The paper associated to this repository and dataset is currently under review. This repository contains all the code to re-run and reproduce the crawling and experiments.
You can find the ready-to-use dataset at https://files.webis.de/corpora/corpora-webis/known-item-question-performance-prediction/.
The code related to analyses is contained in tomt-parsing
.
We analyse the distribution of each category that belongs to at least one TOMT question. Because redundancies occurred due to different spellings, we consider the category names case-insensitive. These are the top-7 categories that we extracted in tomt-parsing
:
- song, 161385 questions
- movie, 158543 questions
- video, 67642 questions
- music, 47591 questions
- book, 47578 questions
- 2000s, 38200 questions
- game, 32961 questions
analyse-tomt-solved.ipynb
contains the code to analyse the top categories of the solved questions and the waiting time.

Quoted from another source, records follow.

(** What links it to its installer, except that the installer's paths for the prefixes in
    [P] need not agree with the accepted prefixes. *)
Record linked (P : Prefix -> Prop) (x : Session) (f : fsys W) : Prop := mkLinked {
  l_cfg : fib_cfg (fib f) = fib_config (s_cfg x);
  l_keys : forall k e, desired (fib f) !! k = Some e -> dr_peer e = peerKey x /\ importable_dest (s_cfg x) k;
  l_match : forall p, canon p -> ~ P p -> dr_nextHop <$> desired (fib f) !! prefix_String p = accepted x !! p;
  l_ops : Forall (op_ok (fib_config (s_cfg x)) (importable_dest (s_cfg x))) (fops f);
}.

Definition sinv_but (P : Prefix -> Prop) s : Prop := sess_ok (sess s) /\ linked P (sess s) (bfib s).
Definition nowhere (p : Prefix) : Prop := False.
Lemma not_nowhere p : ~ nowhere p.
Proof. by intros []. Qed.
Definition everywhere (p : Prefix) : Prop := True.
Definition sinv : bsys -> Prop := sinv_but nowhere.

Lemma linked_weaken (P Q : Prefix -> Prop) x f : (forall p, P p -> Q p) -> linked P x f -> linked Q x f.
Proof. intros HPQ []. split; auto. Qed.

Lemma linked_ext P x x' f : s_cfg x' = s_cfg x -> peerKey x' = peerKey x -> accepted x' = accepted x ->
  linked P x f -> linked P x' f.
Proof. intros H1 H2 H3 []. split; by rewrite ?H1, ?H2, ?H3. Qed.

extract-solved-comment-test.ipynb
contains our code for extracting Gold Answers from the TOMT subreddit dataset. It loads in the TOMT subreddit dataset and extends it with the solved_utc
, chosen_answer
and links_on_answer_path
attributes.
In addition, we rename the Reddit attributes selftext
to content
and title
to subject
, as it is common in other Q&A datasets, such as Yahoo!-Answers.

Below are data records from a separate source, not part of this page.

Lemma onSession_steady {A} (a : A) i (m : M bsys A) s : tame (kept_session (mtrace s) i) m -> steady s (onSession a i m s).2.
Proof.
  intros Hm Hi. destruct (m_sessions (mm s) !! i) as [e|] eqn:He.
  2: { unfold onSession. rewrite He. split; [done|apply stable_refl]. }
  destruct (onSession_spec a i m s e He) as [_ Hsame]. set (b := (m (call_state e s)).2) in *.
  destruct (mi_entries _ _ Hi i e He) as (c & Hc & Hb). destruct (owner_validated _ _ Hc) as [Hown _].
  destruct (Hm c (call_state e s) (Hb _) eq_refl) as (Hb' & Hops & Hquiet). fold b in Hb', Hops, Hquiet.
  assert (s_started (sess b) = true -> s_started (ms_sess e) = true) as Hst.
  { intros Hs. destruct (s_started (ms_sess e)) eqn:E; [done|]. destruct (Hquiet E). congruence. }
  assert (minv none (after_call i e b s)) as Hi'.
  { apply (minv_after_call none none i e c b s); try done.
    - intros r ok Hin. assert (s_started (ms_sess e) = true) as E.
      { destruct (s_started (ms_sess e)) eqn:E; [done|]. destruct (Hquiet E) as [_ Hd]. rewrite Forall_forall in Hd. by destruct (Hd _ Hin). }
      split; [by apply (mi_running _ _ Hi i e He (not_none i))|]. rewrite Forall_forall in Hops. specialize (Hops _ Hin). cbn in Hops.
      rewrite Hops, Hown. by apply (mi_owner _ _ Hi i e He).
    - intros Hs. by apply (mi_owner _ _ Hi i e He), Hst.
    - intros Hs _. by apply (mi_running _ _ Hi i e He (not_none i)), Hst. }
  destruct (steady_same _ _ Hsame Hi') as (?&?). split; [done|]. eapply stable_trans; [by apply after_call_stable|done].
Qed.

Lemma steady_onSession {A} (a : A) i (m : M bsys A) : (forall kept, tame kept m) -> sat (onSession a i m) steady.
Proof. intros Hm s. by apply onSession_steady. Qed.

Lemma steady_others : sat others steady.
Proof.
  unfold others. apply sat_bind; [typeclasses eauto|apply sat_steady_same, same_onOutside|]. intros cbs.
  apply sat_foldM; [typeclasses eauto|]. intros _ [i cb]. apply steady_onSession. intros kept. apply tame_callback.
Qed.

Lemma steady_call {A} (a : A) i (m : M bsys A) : (forall kept, tame kept m) -> sat (call a i m) steady.
Proof. intros Hm. apply sat_bind; [typeclasses eauto|apply steady_others|]. intros _. by apply steady_onSession. Qed.

Lemma steady_readState i : sat (readState i) steady.
Proof. apply sat_bind; [typeclasses eauto|apply steady_others|]. intros _. apply sat_gets. typeclasses eauto. Qed.

Lemma wp_steady {A} (m : M msys A) (Q : A -> msys -> Prop) s : sat m steady -> minv none s ->
  (forall a s', minv none s' -> stable s s' -> Q a s') -> wp m Q s.
Proof. intros Hm Hi HQ. destruct (Hm s Hi). by apply HQ. Qed.

Lemma wp_same {A} (m : M msys A) (Q : A -> msys -> Prop) s : sat m same_core -> (forall a s', same_core s s' -> Q a s') -> wp m Q s.
Proof. intros Hm HQ. by apply HQ. Qed.

(** *** Steps that may change the journal and the running flags *)

Definition loose (s s' : msys) : Prop :=
  m_cfg (mm s') = m_cfg (mm s) /\ ms_cfg <$> m_sessions (mm s') = ms_cfg <$> m_sessions (mm s) /\
  m_stopped (mm s') = m_stopped (mm s) /\ exists l, mtrace s' = mtrace s ++ l.

Definition sound (s s' : msys) : Prop := minv none s -> minv none s' /\ loose s s'.

#[local] Instance loose_preorder : PreOrder loose.
Proof.
  split; [intros s; split_and!; try done; exists []; by rewrite app_nil_r|].
  intros s1 s2 s3 (?&?&?&l&Hl) (?&?&?&l'&Hl'). split_and!; try congruence. exists (l ++ l'). by rewrite Hl', Hl, app_assoc.
Qed.

#[local] Instance sound_preorder : PreOrder sound.
Proof.
  split; [by intros s Hi|]. intros s1 s2 s3 H12 H23 H1. destruct (H12 H1) as [Hi2 ?]. destruct (H23 Hi2). split; [done|by etransitivity].
Qed.

Lemma flags_cfg (m m' : Module) : flags m' = flags m -> ms_cfg <$> m_sessions m' = ms_cfg <$> m_sessions m.
Proof. intros H. apply (f_equal (fmap fst)) in H. unfold flags in H. by rewrite <- !list_fmap_compose in H. Qed.

Lemma stable_loose s s' : stable s s' -> loose s s'.
Proof. intros (?&?&?&?&Hf&l&Hl&_). split_and!; try done; [by apply flags_cfg|by exists l]. Qed.
Lemma sat_sound_steady {A} (m : M msys A) : sat m steady -> sat m sound.
Proof. intros H s Hi. destruct (H s Hi). split; [done|by apply stable_loose]. Qed.
Lemma sat_sound_wp {A} (m : M msys A) : (forall s, minv none s -> wp m (fun _ s' => minv none s' /\ loose s s') s) -> sat m sound.
Proof. intros H s Hi. by apply H. Qed.

(** What the operations of a module that was not shut down keep. *)
Definition running_sound (s s' : msys) : Prop := m_stopped (mm s) = false -> sound s s'.

#[local] Instance running_sound_preorder : PreOrder running_sound.
Proof.
  split; [by intros s _ Hi|]. intros s1 s2 s3 H12 H23 Hst Hi. destruct (H12 Hst Hi) as [Hi2 Hl].
  destruct (H23 ltac:(by destruct Hl as (_&_&->&_)) Hi2). split; [done|by etransitivity].
Qed.

Lemma sat_running {A} (m : M msys A) : sat m sound -> sat m running_sound.
Proof. intros H s _. apply H. Qed.

Lemma running_sound_wp {A} (m : M msys A) :
  (forall s, minv none s -> m_stopped (mm s) = false -> wp m (fun _ s' => minv none s' /\ loose s s') s) -> sat m running_sound.
Proof. intros H s Hst Hi. by apply H. Qed.
Lemma running_kept s i : minv none s -> m_stopped (mm s) = false -> ~ kept_session (mtrace s) i.
Proof. intros Hi Hst Hk. by rewrite (mi_kept _ _ Hi i Hk) in Hst. Qed.

(** **** The journal *)

Lemma minv_note s ev : minv none s -> event_ok (m_cfg (mm s)) (mtrace s) ev ->
  match ev with JournalLoaded _ | JournalWrote _ true | SessionUp _ | SessionDown _ | SessionRetained _ _ => False | _ => True end ->
  minv none (mkMsys (mm s) (mlive s) (mrequests s) (mtrace s ++ [ev])).
Proof.
  intros [H1 H2 H3 H4 H5 H6 H7 H8] He Hev. split; cbn [mm mtrace]; try done.
  - intros i e Hi. by apply entry_ok_more, H1.
  - intros i. rewrite up_in_app, <- H5. by destruct ev as [| ? []| | | | |].
  - rewrite durable_app, <- H6. by destruct ev as [| ? []| | | | |].
  - by apply trace_ok_snoc.
  - intros i (now & [Hin|Hin]%elem_of_app); [apply (H8 i); by exists now|]. apply list_elem_of_singleton in Hin as <-. done.
Qed.

Lemma minv_journal P s d : minv P s -> (forall i, ~ kept_session (mtrace s) i) ->
  (forall i e, m_sessions (mm s) !! i = Some e -> s_started (ms_sess e) = true -> sessionOwner (ms_cfg e) ∈ Owners d) ->
  minv P (mkMsys (set_journal d (mm s)) (mlive s) (mrequests s) (mtrace s ++ [JournalWrote d true])).
Proof.
  intros [H1 H2 H3 H4 H5 H6 H7 H8] Hno Hd. split; cbn [mm mtrace set_journal m_sessions m_cfg m_owners m_retaining m_stopped]; try done.
  - intros i e Hi. by apply entry_ok_more, H1.
  - intros i. by rewrite up_in_app, <- H5.
  - rewrite durable_app. by destruct d.
  - by apply trace_ok_snoc.
  - intros i (now & [Hin|Hin]%elem_of_app); [apply (H8 i); by exists now|]. by apply list_elem_of_singleton in Hin.
Qed.

Lemma wp_persistJournal d s : minv none s -> (forall i, ~ kept_session (mtrace s) i) ->
  (forall i e, m_sessions (mm s) !! i = Some e -> s_started (ms_sess e) = true -> sessionOwner (ms_cfg e) ∈ Owners d) ->
  wp (persistJournal d) (fun r s' => minv none s' /\ loose s s' /\ flags (mm s') = flags (mm s) /\
    match r with
    | None => m_owners (mm s') = Owners d /\ m_retaining (mm s') = Retaining d
    | Some _ => m_owners (mm s') = m_owners (mm s) /\ m_retaining (mm s') = m_retaining (mm s)
    end) s.
Proof.
  intros Hi Hno Hd. unfold persistJournal. apply wp_bind, wp_gets, wp_bind. unfold wp at 1, onOutside, onStore.
  destruct (writeJournal _ d _) as [r w]. cbn [fst snd]. apply wp_bind, wp_modify.
  set (s1 := mkMsys (mm s) (mkSsys (store_ (mlive s)) w (slog (mlive s))) (mrequests s) (mtrace s)).
  assert (minv none s1) as Hi1 by (by eapply minv_same; [|exact Hi]). destruct r as [e|].
  - rewrite bool_decide_false by done. apply wp_ret.
    split; [exact (minv_note s1 (JournalWrote d false) Hi1 Hno I)|]. split; [|done]. split_and!; [done..|by eexists].
  - rewrite bool_decide_true by done. apply wp_bind, wp_modify, wp_ret.
    split; [exact (minv_journal none s1 d Hi1 Hno Hd)|]. split; [|done]. split_and!; [done..|by eexists].
Qed.

Lemma started_owned s d : minv none s -> (forall o, o ∈ m_owners (mm s) -> o ∈ configured_owners (mm s) -> o ∈ Owners d) ->
  forall i e, m_sessions (mm s) !! i = Some e -> s_started (ms_sess e) = true -> sessionOwner (ms_cfg e) ∈ Owners d.
Proof.
  intros Hi Hd i e He Hst. apply Hd; [by apply (mi_owner _ _ Hi i e)|]. apply list_elem_of_fmap. exists e. split; [done|].
  by eapply list_elem_of_lookup_2.
Qed.

Lemma wp_recordOwner o s : minv none s -> (forall i, ~ kept_session (mtrace s) i) -> wp (recordOwner o) (fun r s' => minv none s' /\ loose s s' /\
  flags (mm s') = flags (mm s) /\ (r = None -> o ∈ m_owners (mm s'))) s.
Proof.
  intros Hi Hno. unfold recordOwner. apply wp_bind, wp_gets. case_bool_decide as Ho; [apply wp_ret; split; [done|]; split; [reflexivity|done]|].
  unfold persistOwners. apply wp_bind, wp_gets. eapply wp_mono; [apply wp_persistJournal; [done|done|]|].
  - apply started_owned; [done|]. cbn. intros o' Ho' _. set_solver.
  - cbn. intros [e|] s' (?&?&?&Hj); split_and!; try done. intros _. destruct Hj as [-> _]. set_solver.
Qed.

Lemma sound_persistRetaining l : sat (persistRetaining l) running_sound.
Proof.
  apply running_sound_wp. intros s Hi Hst. unfold persistRetaining. apply wp_bind, wp_gets.
  eapply wp_mono; [apply wp_persistJournal; [done|by intros; apply running_kept|]|by intros r s' (?&?&_)]. by apply (mi_owner _ _ Hi).
Qed.

Lemma sound_release : sat releaseRemovedOwners running_sound.
Proof.
  apply running_sound_wp. intros s Hi Hst. unfold releaseRemovedOwners. apply wp_bind, wp_gets, wp_bind, wp_gets.
  case_bool_decide; [apply wp_ret; split; [done|reflexivity]|]. unfold persistOwners. apply wp_bind, wp_gets.
  eapply wp_mono; [apply wp_persistJournal; [done|by intros; apply running_kept|]|by intros r s' (?&?&_)].
  apply started_owned; [done|]. cbn. intros o Ho Hc. by apply list_elem_of_filter.
Qed.

(** **** Starting and stopping *)

#[local] Hint Resolve tame_Connect tame_Stop tame_Refresh tame_SetAdvertisement tame_gets : tame.

Lemma steady_connectLocked i : sat (connectLocked i) steady.
Proof.
  unfold connectLocked. apply sat_bind; [typeclasses eauto|apply steady_call; eauto with tame|]. intros [e|].
  - apply sat_ret. typeclasses eauto.
  - apply sat_bind; [typeclasses eauto|by apply sat_steady_same, same_updEntry|]. intros _. apply sat_ret. typeclasses eauto.
Qed.

Lemma steady_connectWhenDue i now : sat (connectWhenDue i now) steady.
Proof.
  unfold connectWhenDue. apply sat_bind; [typeclasses eauto|apply sat_steady_same, same_getM|]. intros by_.
  apply sat_if; [apply sat_ret; typeclasses eauto|apply steady_connectLocked].
Qed.

(** Session [i] is marked as running or not. *)
Lemma minv_mark (P : nat -> Prop) i (up : bool) transport by_ s : minv P s -> (forall j, j <> i -> ~ P j) ->
  (forall e, m_sessions (mm s) !! i = Some e -> up = false -> s_started (ms_sess e) = false) ->
  (m_sessions (mm s) !! i = None -> up = false) ->
  minv none (mkMsys (set_sessions (alter (set_run up transport by_) i (m_sessions (mm s))) (mm s)) (mlive s) (mrequests s)
    (mtrace s ++ [if up then SessionUp i else SessionDown i])).
Proof.
  intros [H1 H2 H3 H4 H5 H6 H7 H8] HP Hst Hnone.
  assert (forall j x, alter (set_run up transport by_) i (m_sessions (mm s)) !! j = Some x ->
    exists e, m_sessions (mm s) !! j = Some e /\ ms_cfg x = ms_cfg e /\ ms_sess x = ms_sess e /\ ms_fib x = ms_fib e /\
      ms_running x = (if decide (j = i) then up else ms_running e)) as Hl.
  { intros j x Hx. destruct (decide (j = i)) as [->|Hne].
    - rewrite list_lookup_alter_eq in Hx. destruct (m_sessions (mm s) !! i) as [e|]; [|done]. cbn in Hx. injection Hx as <-. by exists e.
    - rewrite list_lookup_alter_ne in Hx by congruence. by exists x. }
  split; cbn [mm mtrace m_sessions set_sessions m_cfg m_owners m_retaining m_stopped].
  - intros j x (e & He & Hc & Hx & Hf & _)%Hl. unfold entry_ok. rewrite Hc, Hx, Hf. by apply entry_ok_more, H1.
  - by rewrite fmap_alter_same.
  - intros j x (e & He & Hc & Hx & _)%Hl. rewrite Hc, Hx. by eapply H3.
  - intros j x (e & He & _ & Hx & _ & Hr)%Hl _. rewrite Hx, Hr. intros Hs. destruct (decide (j = i)) as [->|Hne].
    + destruct up; [done|]. by rewrite (Hst e He eq_refl) in Hs.
    + by apply (H4 j e He (HP j Hne)).
  - intros j. rewrite up_in_app. destruct (decide (j = i)) as [->|Hne].
    + rewrite list_lookup_alter_eq. destruct (m_sessions (mm s) !! i) as [e|]; cbn.
      * by destruct up; cbn; rewrite bool_decide_true by done.
      * rewrite (Hnone eq_refl). cbn. by rewrite bool_decide_true by done.
    + rewrite list_lookup_alter_ne by congruence. rewrite <- H5. by destruct up; cbn; rewrite bool_decide_false by congruence.
  - rewrite durable_app, <- H6. by destruct up.
  - apply trace_ok_snoc; [done|]. by destruct up.
  - intros j (now & [Hin|Hin]%elem_of_app); [apply (H8 j); by exists now|]. apply list_elem_of_singleton in Hin. by destruct up.
Qed.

We iterate through all questions and call the find_gold_answer(qa)
method which traverses the comment tree of each question. It expects a Pandas dataframe row with all the required attributes (i.e. author
, created_utc
, link_flair_text
, num_comments
, comments
).
This will extract all the links on the comments path to the Gold Answer are extracted and determine the solved_dates
that correspond to the created_utc
of the Gold Answer.
There is a possibility to customize the Gold Answer heuristic, which is based on the presence of the keywords "yes", "thank", "solved", "amazing" as this choice seemed to work adequately in pilot experiments and precision and recall experiments (see below). Another possible adaptation is to also consider questions without a value of link_flair_text
, i.e. questions that could be solved but are not officially marked as Solved
.
We measure the precision and recall of our approach by annotating 50 random questions from the corpus and 50 questions for which our heuristic extracts a solved answer (those questions were not used to develop the rules), finding that our approach has a precision of 92 % and a recall of 78 %. qpp-experiments/extract-precision-recall-samples.ipynb
contains the code that extracts these random questions. These samples can also be found in sample-data
as csv
files.
We provide sample data extracted in analyse-tomt-solved.ipynb
. The sample-data
folder contains sample questions from the TOMT subreddit that were solved within a day, a week, a month, a year or later. There are also two random datasets for recall and precision experiments.